One of the most sticking principles she conveyed to the audience was her strong conviction to keep her personal life out of the limelight. Best summed up by Streep herself as, “My performance is for sale, my life is not.” While she loves her work and hopes to stay in the acting business for another decade, she appears grounded despite her success. Throughout the conversation Streep expressed her humility, sense of humour, practicality and gratitude – all traits not often associated with movie stars. The proceeds from the evening will be shared by the Institute of Contemporary Culture and the charities Kageno and SafeHands for Mothers.
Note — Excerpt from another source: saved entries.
Record State := mkState {
  responses : gmap N EncryptedResponse;
  categoryStats : gmap N SurveyStats;
  responseIds : list N;
  categoryIds : list N;
  events : list Event;
  grants : list Grant;
}.

(** The value a mapping holds at a key that was never written. *)
Definition zeroResponse : EncryptedResponse := mkResponse 0 0 0 0 0 false.
Definition zeroStats : SurveyStats := mkStats 0 0 0 0.

Definition responseAt (s : State) (id : N) : EncryptedResponse :=
  default zeroResponse (responses s !! id).

Definition statsAt (s : State) (c : N) : SurveyStats :=
  default zeroStats (categoryStats s !! c).

(** State after the constructor. *)
Definition initState : State := mkState ∅ ∅ [] [] [] [].

(** The plaintext values a response record holds. The struct
    [EncryptedResponse] declares the three handles, the category, the
    timestamp and the flag, and no field for a revealed value: whatever the
    record, it holds none. *)
Definition plaintexts (r : EncryptedResponse) : list N := [].

(** Field updates, as Solidity's assignments to a storage struct member. *)
Definition setVerified (r : EncryptedResponse) (b : bool) : EncryptedResponse :=
  mkResponse (encryptedAge r) (encryptedIncome r) (encryptedSatisfaction r)
             (publicCategory r) (timestamp r) b.

(** ** Transactions: state and revert *)

Inductive error :=
| Revert (reason : string)     (* a failed [require] *)
| FHERevert                    (* a revert inside the FHE library *)
| Panic (code : N).            (* checked arithmetic, [Panic(0x11)] *)

Inductive result (A : Type) :=
| Ok (a : A)
| Err (e : error).
Arguments Ok {A} a.
Arguments Err {A} e.
(** The loops over objects compute what the loops over values compute: the
    payloads behind the returned references are the payloads [encode] and
    [decode] return, the exception is the same, and so are the requests. *)
Section LoopRefines.
Variable remote : LargePayloadCodec → Payload → bool.
Variable call : LargePayloadCodec → Payload → IO Payload.
Variable loop : list ref → list ref → Obj (list ref).
Variable vloop : LargePayloadCodec → list Payload → list Payload → IO (list Payload).
Hypothesis loop_nil : ∀ out s, loop [] out s = (Ok out, s).
Hypothesis loop_cons : ∀ l rest out s,
  loop (l :: rest) out s =
  if remote (self_obj s) (heap s l) then
    match perform (call (self_obj s) (heap s l)) s with
    | (Ok r, s1) => loop rest (out ++ [next_ref s1]) (new r s1).2
    | (Raise e, s1) => (Raise e, s1)
    end
  else loop rest (out ++ [l]) s.
Hypothesis vloop_nil : ∀ self out sent, vloop self [] out sent = (Ok out, sent).
Hypothesis vloop_cons : ∀ self p rest out sent,
  vloop self (p :: rest) out sent =
  if remote self p then
    match call self p sent with
    | (Ok r, sent') => vloop self rest (out ++ [r]) sent'
    | (Raise e, sent') => (Raise e, sent')
    end
  else vloop self rest (out ++ [p]) sent.

Lemma fmap_heap_new (r : Payload) s1 (ls : list ref) :
  Forall (fun l => (l < next_ref s1)%nat) ls →
  heap (new r s1).2 <$> ls = heap s1 <$> ls.
Proof.
  intros Hlive. apply list_fmap_ext. intros i l Hl.
  pose proof (Forall_lookup_1 _ _ _ _ Hlive Hl) as Hlt. simpl in *.
  case_decide; [lia | done].
Qed.

Lemma loop_refines payloads : ∀ out s,
  Forall (fun l => (l < next_ref s)%nat) payloads →
  Forall (fun l => (l < next_ref s)%nat) out →
  wire (loop payloads out s).2
    = (vloop (self_obj s) (heap s <$> payloads) (heap s <$> out) (wire s)).2
  ∧ agrees (loop payloads out s).2 (loop payloads out s).1
      (vloop (self_obj s) (heap s <$> payloads) (heap s <$> out) (wire s)).1.
Proof.
  induction payloads as [|l rest IH]; intros out s Hlive Hout.
  - rewrite loop_nil. simpl. rewrite vloop_nil. by split.
  - inversion Hlive as [|? ? Hl Hrest]; subst.
    rewrite loop_cons. rewrite fmap_cons, vloop_cons.
    destruct (remote (self_obj s) (heap s l)).
    + unfold perform.
      destruct (call (self_obj s) (heap s l) (wire s)) as [[r|e] sent']; [|by split].
      set (s1 := mkObjects (self_obj s) (heap s) (next_ref s) sent').
      assert (Forall (fun x => (x < next_ref s1)%nat) rest) as Hrest1 by exact Hrest.
      assert (Forall (fun x => (x < next_ref s1)%nat) out) as Hout1 by exact Hout.
      destruct (IH (out ++ [next_ref s1]) (new r s1).2) as [Hw Hag].
      { eapply Forall_impl; [exact Hrest1|]. simpl. intros; lia. }
      { apply Forall_app. split.
        - eapply Forall_impl; [exact Hout1|]. simpl. intros; lia.
        - repeat constructor. }
      rewrite fmap_app, !fmap_heap_new in Hw, Hag by done.
      replace (heap (new r s1).2 <$> [next_ref s1]) with [r] in Hw, Hag
        by (simpl; by rewrite decide_True).
      by split.
    + destruct (IH (out ++ [l]) s Hrest) as [Hw Hag].
      { apply Forall_app. split; [done | by repeat constructor]. }
      rewrite fmap_app in Hw, Hag. by split.
Qed.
On her film debut: “Julia” was my very first movie. I was cast in it after my first play, practically, in New York. It was directed by the great Fred Zinneman and they flew me to London, because at that time they were thinking, maybe they would make Julia an unknown [actress]. So I was actually going to be seen for that part. And while I was there, he cast Vanessa Redgrave. But he said, “you know, yesterday I’ve cast Vanessa Redgrave in the part that I was going to see you for”, and I just went [laughs hyterically]. I thought that was just ridiculous. He said “would you accept a smaller role”, I said “oh my God, I’d do their laundry”. And so it was a great way to learn. Jane [Fonda] told me what a mark was. I didn’t know, for instance, if you go over here because you feel good in the scene, you’re out of the light. So she’d say “that’s your mark. You’re there so that you’re seen” Things like that I didn’t know. I didn’t know anything. (Meryl Streep)
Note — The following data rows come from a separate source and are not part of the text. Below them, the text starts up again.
(** A bag with distinct keys can always be attached to a new instance, and
    every animated value of the bag is then subscribed to. *)
Lemma constructor_attaches (props : bag value) (w : world) :
  NoDup (keys props) →
  ∃ created w1,
    constructor props w = Returned tt created w1 ∧
    _props created = props ∧ self created = next_object w ∧
    _view created = ViewUndefined ∧ __isNative created = false ∧
    _reattachAll created = false ∧ _firstValueReturned created = false ∧
    style_inv created ∧
    (∀ key n, (key, VNode n) ∈ props → key ≠ "style" →
              AddChild n (self created) ∈ new_calls w w1) ∧
    (∀ key n, (key, VStyle n) ∈ props → AddChild n (self created) ∈ new_calls w w1) ∧
    (∀ v, ("style", v) ∈ props → instanceof_AnimatedStyle v = false →
          ∃ composite, NewAnimatedStyle composite v ∈ new_calls w w1 ∧
                       AddChild composite (self created) ∈ new_calls w w1).
Proof.
  intros Hnd. unfold constructor, __attach.
  set (me := next_object w). set (s0 := fresh me props).
  set (w0 := World (native_nodes w) (S me) (trace w)).
  rewrite bind_gets, bind_emit. unfold __attachValueProps. rewrite bind_assoc, bind_gets.
  destruct (attachValueProps_loop props s0 (calls [SuperAttach me] w0) Hnd)
    as (s1 & w1 & E & [sp Hs1] & Hi); [by left|].
  change (_props s0) with props.
  exists s1, w1. split.
  { erewrite bind_of_returned; [|exact E]. rewrite attachEventProps_calls.
    rewrite Hs1. simpl. by rewrite calls_nil. }
  rewrite Hs1. do 6 (split; [done|]). split.
  { unfold style_inv. rewrite Hs1 in Hi. simpl in *. rewrite Hi.
    destruct (decide ("style" ∈ keys props)) as [|Hnin]; [done|].
    by rewrite needs_composite_no_style. }
  assert (∀ x, x ∈ props →
            ∃ sa wa sb wb d1 d2,
              self sa = me ∧
              (let '(key, value) := x in __attachValueProp key value sa wa) = Returned tt sb wb ∧
              trace wa = trace w ++ d1 ∧
              new_calls w w1 = d1 ++ new_calls wa wb ++ d2 ∧
              ∃ d, trace wb = trace wa ++ d) as Helem.
  { intros x Hx.
    destruct (forEach_elem (λ '(key, value), __attachValueProp key value) later
                later_refl later_trans
                (λ x s w s' w',
                   match x with (key, value) => later_attachValueProp key value s w s' w' end)
                _ x _ _ _ _ E Hx) as (sa & wa & sb & wb & L1 & Ex & L2).
    exists sa, wa, sb, wb.
    destruct L1 as [S1 [d1 T1]], L2 as [_ [d2 T2]]. simpl in *.
    assert (∃ d, trace wb = trace wa ++ d) as [d Td].
    { destruct x as [key value]. by destruct (later_attachValueProp _ _ _ _ _ _ Ex) as [_ ?]. }
    exists ([SuperAttach me] ++ d1), d2. split; [done|]. split; [by destruct x|].
    split; [by rewrite T1, <- app_assoc|]. split; [|by exists d].
    rewrite (new_calls_app wa wb d) by done.
    apply new_calls_app. rewrite T2, Td, T1. simpl. by rewrite <- !app_assoc. }
  split; [|split].
  - intros key n Hin Hk.
    destruct (Helem _ Hin) as (sa & wa & sb & wb & d1 & d2 & Hme & Ex & _ & Hn & _).
    rewrite attachValueProp_run in Ex by done.
    rewrite bool_decide_eq_false_2 in Ex by done. cbn [andb] in Ex.
    injection Ex as _ <-. rewrite Hn.
    rewrite (new_calls_app wa _ [AddChild n (self sa)]) by done.
    rewrite Hme. apply elem_of_app. right. left.
  - intros key n Hin.
    destruct (Helem _ Hin) as (sa & wa & sb & wb & d1 & d2 & Hme & Ex & _ & Hn & _).
    rewrite attachValueProp_run in Ex by done.
    cbn [instanceof_AnimatedStyle negb] in Ex. rewrite andb_false_r in Ex.
    injection Ex as _ <-. rewrite Hn.
    rewrite (new_calls_app wa _ [AddChild n (self sa)]) by done.
    rewrite Hme. apply elem_of_app. right. left.
  - intros v Hin Hv.
    destruct (Helem _ Hin) as (sa & wa & sb & wb & d1 & d2 & Hme & Ex & _ & Hn & _).
    assert (_styleProp sa = None) as Hsa.
    { destruct (_styleProp sa) eqn:Hsp; [|done]. exfalso. revert Ex.
      unfold __attachValueProp. rewrite bool_decide_eq_true_2, Hv by done. cbn [andb negb].
      rewrite !bind_assoc, bind_gets, Hsp.
      rewrite bool_decide_eq_true_2 by by eexists. done. }
    rewrite attachValueProp_run in Ex by done.
    rewrite bool_decide_eq_true_2, Hv in Ex by done. cbn [andb negb] in Ex.
    injection Ex as _ <-. exists (next_object wa). rewrite Hn.
    rewrite (new_calls_app wa _ [NewAnimatedStyle (next_object wa) v;
                                 AddChild (next_object wa) (self sa)]) by done.
    rewrite Hme. split.
    + apply elem_of_app. right. left.
    + apply elem_of_app. right. right. left.
Qed.

End WithHost.

Section WithHost.
Context `{Host}.
Import AnimatedProps.

(** Detaching an instance unsubscribes from every node of its bag. *)
Lemma detach_removes s w s' w' :
  __detach s w = Returned tt s' w' →
  ∀ key n, (key, VNode n) ∈ _props s → key ≠ "style" →
           RemoveChild n (self s) ∈ new_calls w w'.
Proof.
  intros E key n Hin Hk. unfold __detach in E.
  apply bind_returned in E as ([] & s1 & w1 & E1 & E).
  apply bind_returned in E as ([] & s2 & w2 & E2 & E).
  apply bind_returned in E as ([] & s3 & w3 & E3 & E).
  rewrite bind_gets in E. injection E as <- <-.
  pose proof (later_run _ _ _ _ _ _ _ writes_disconnectView emits_disconnectView E1)
    as [S1 [d1 T1]].
  pose proof (writes_fields __disconnectView s w writes_disconnectView) as Hf1.
  rewrite E1 in Hf1. simpl in Hf1. destruct Hf1 as (_ & _ & Hp1 & _).
  rewrite detachEventProps_calls in E2. injection E2 as <- <-.
  unfold __detachValueProps in E3. rewrite bind_gets, Hp1 in E3.
  destruct (forEach_elem (λ '(key, value), __detachValueProp key value) later
              later_refl later_trans
              (λ x s w s' w',
                 match x with (key, value) => later_detachValueProp key value s w s' w' end)
              _ _ _ _ _ _ E3 Hin) as (sa & wa & sb & wb & L1 & Ex & L2).
  destruct L1 as [Sa [da Ta]], L2 as [_ [db Tb]]. simpl in *.
  unfold __detachValueProp in Ex. rewrite bool_decide_eq_false_2 in Ex by done.
  cbn [andb] in Ex. rewrite bind_ret_l, bind_gets in Ex. injection Ex as _ <-.
  rewrite (new_calls_app w _
             (d1 ++ event_calls EventDetach (_view s1) (_props s1) ++ da
              ++ [RemoveChild n (self sa)] ++ db ++ [SuperDetach (self s3)])).
  - rewrite Sa, S1. rewrite !elem_of_app. right. right. right. left. left.
  - rewrite Tb. simpl. rewrite Ta. simpl. rewrite T1, ?Hp1. by rewrite <- !app_assoc.
Qed.

(** ** The style composite that is missing, or still there *)

Lemma missing_composite_is_fatal s w :
  _styleProp s = None →
  (∀ lastValue nextValue,
     __replaceProp "style" lastValue nextValue s w
     = Thrown "Expected style prop to detach" s w) ∧
  (∀ v, instanceof_AnimatedStyle v = false →
        __detachValueProp "style" v s w = Thrown "Expected style prop to detach" s w) ∧
  (__isNative s = true →
   ∀ v, __makeValuePropNative "style" v s w
        = Thrown "Expected style prop to make native" s w) ∧
  ("style" ∈ keys (_props s) →
   __getValue s w = Thrown "Expected style prop" (set_firstValueReturned true s) w).
Proof.
  intros Hsp. split; [|split; [|split]].
  - intros lastValue nextValue. unfold __replaceProp.
    rewrite bool_decide_eq_true_2 by done. by rewrite !bind_assoc, bind_gets, Hsp.
  - intros v Hv. unfold __detachValueProp.
    rewrite bool_decide_eq_true_2, Hv by done. cbn [andb negb].
    by rewrite !bind_assoc, bind_gets, Hsp.
  - intros Hn v. unfold __makeValuePropNative. rewrite bind_gets, Hn. cbn [negb].
    rewrite bool_decide_eq_true_2 by done. by rewrite !bind_assoc, bind_gets, Hsp.
  - intros Hin. unfold __getValue. rewrite bind_modify, bind_gets.
    by apply getValue_reduce_throws.
Qed.

Lemma second_composite_is_fatal s w composite v :
  _styleProp s = Some composite → instanceof_AnimatedStyle v = false →
  __attachValueProp "style" v s w
  = Thrown "Expected last style prop to be detached" s w.
Proof.
  intros Hsp Hv. unfold __attachValueProp.
  rewrite bool_decide_eq_true_2, Hv by done. cbn [andb negb].
  rewrite !bind_assoc, bind_gets, Hsp.
  rewrite bool_decide_eq_true_2 by by eexists. done.
Qed.

End WithHost.

(** ** The style composite invariant across an update *)

Section Keeps.
Context {St : Type}.

Lemma keeps_ret {A} (a : A) : keeps (@ret St A a).
Proof. by intros s w. Qed.

Lemma keeps_gets {A} (f : St → A) : keeps (gets f).
Proof. by intros s w. Qed.

Lemma keeps_throw {A} msg : keeps (@throw St A msg).
Proof. by intros s w. Qed.

Lemma keeps_emit e : keeps (@emit St e).
Proof. by intros s w. Qed.

Lemma keeps_mark_native n : keeps (@mark_native St n).
Proof. by intros s w. Qed.

Lemma keeps_bind {A B} (m : M St A) (k : A → M St B) :
  keeps m → (∀ a, keeps (k a)) → keeps (bind m k).
Proof.
  intros Hm Hk s w. unfold bind. specialize (Hm s w).
  destruct (m s w) as [a s1 w1|msg s1 w1]; simpl in Hm; subst s1; [apply Hk|done].
Qed.

Lemma keeps_forEach {X} (l : list X) (f : X → M St unit) :
  (∀ x, x ∈ l → keeps (f x)) → keeps (forEach l f).
Proof.
  induction l as [|x l IH]; intros Hf; simpl; [apply keeps_ret|].
  apply keeps_bind; [apply Hf; left|]. intros _. apply IH.
  intros y Hy. apply Hf. by right.
Qed.

Lemma keeps_returned {A} (m : M St A) s w a s' w' :
  keeps m → m s w = Returned a s' w' → s' = s.
Proof. intros Hm E. specialize (Hm s w). by rewrite E in Hm. Qed.

End Keeps.

Ltac keeps_step :=
  match goal with
  | |- keeps (bind _ _) => apply keeps_bind; [|intros ?]
  | |- keeps (ret _) => apply keeps_ret
  | |- keeps (gets _) => apply keeps_gets
  | |- keeps (throw _) => apply keeps_throw
  | |- keeps (mark_native _) => apply keeps_mark_native
  | |- keeps (emit _) => apply keeps_emit
  | |- keeps (if ?b then _ else _) => destruct b
  | |- keeps (match ?x with _ => _ end) => destruct x
  end.

Section WithHost.
Context `{Host}.
Import AnimatedProps.

Lemma keeps_attachEventProp key value : keeps (__attachEventProp key value).
Proof. intros s w. by rewrite attachEventProp_calls. Qed.

Lemma keeps_detachEventProp key value : keeps (__detachEventProp key value).
Proof. intros s w. by rewrite detachEventProp_calls. Qed.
On plastic surgery: Botox limits you. If you do that then you can’t play so many different great parts, and also parts of your face don’t move. For an actor, that’s not the greatest thing. It’s like an interruption in the energy. Early in my career, I remember wondering if I should get my nose done, just a little. Just to turn it up. I remember sleeping on my face in the pillow; maybe I did…for maybe a year. But I think we have a distorted image of ourselves, as women, as girls. It’s still about how we look, after we’ve come through so much. And yet, when I do these films I can’t tell you, that regarding the Julia Child character… I’ve never had people come up and love a character so much, and she was a woman with a big caboose, and she was not beautiful, and it doesn’t matter, because you loved her.
On not speaking about her husband publicly: I don’t really love, sort of, being on magazine covers and having the journalist say “well, now tell us about Don”. Don doesn’t want me to talk about him in a ladies’ magazine. He’s a serious artist who has a life that doesn’t deserve to be reduced to a caption. And the same with my children, I just have never been comfortable using them as little props to make me interesting or darling or whatever I’m supposed to be. So I haven’t really publicised them or have pictures taken with them – of course now they have their picture taken all the time, they love it. But it’s their choice now, they’re in their twenties.